GIVEN DATA.
(** * Plugin host start-up: descriptor merge and eager activation

    A shallow embedding of [src/vs/workbench/node/pluginHostMain.ts]:
    the patched [process.exit], [PluginHostMain.scanPlugins] (the merge of
    the builtin, user-installed and development descriptor lists),
    [readPlugins], [handleEagerPlugins],
    [handleWorkspaceContainsEagerPlugins] and [handlePluginTests].

    Promises are modelled by their settled state, callbacks run in program
    order, and every object the code mutates (message collector, registry,
    console, ...) is a field of an explicit [World] that is threaded
    through a small state monad.  Code that can throw returns a
    [Completion]. *)

From Stdlib Require Import List String Ascii Bool Arith ZArith Lia Permutation.
Import ListNotations.
Local Open Scope string_scope.
Local Open Scope list_scope.

(* ================================================================== *)
(** ** JavaScript values used by the module                            *)
(* ================================================================== *)

(** Values that travel through the rejection channel of a promise.  A
    single failure carries some error value; [TPromise.join] rejects with
    the (sparse) array of the errors of its inputs, kept here as the list
    of its defined indices. *)
#[warnings="-register-all"]
Inductive jsError : Type :=
| ErrorValue (description : string)
| JoinErrors (errors : list (nat * jsError)).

EXERCISE REQUIREMENTS. In the records above, find the line containing "A shallow embedding"; please retype it and every line after it through the last line, exactly and with nothing else.

RESULT OF THIS EXERCISE.
    A shallow embedding of [src/vs/workbench/node/pluginHostMain.ts]:
    the patched [process.exit], [PluginHostMain.scanPlugins] (the merge of
    the builtin, user-installed and development descriptor lists),
    [readPlugins], [handleEagerPlugins],
    [handleWorkspaceContainsEagerPlugins] and [handlePluginTests].

    Promises are modelled by their settled state, callbacks run in program
    order, and every object the code mutates (message collector, registry,
    console, ...) is a field of an explicit [World] that is threaded
    through a small state monad.  Code that can throw returns a
    [Completion]. *)

From Stdlib Require Import List String Ascii Bool Arith ZArith Lia Permutation.
Import ListNotations.
Local Open Scope string_scope.
Local Open Scope list_scope.

(* ================================================================== *)
(** ** JavaScript values used by the module                            *)
(* ================================================================== *)

(** Values that travel through the rejection channel of a promise.  A
    single failure carries some error value; [TPromise.join] rejects with
    the (sparse) array of the errors of its inputs, kept here as the list
    of its defined indices. *)
#[warnings="-register-all"]
Inductive jsError : Type :=
| ErrorValue (description : string)
| JoinErrors (errors : list (nat * jsError)).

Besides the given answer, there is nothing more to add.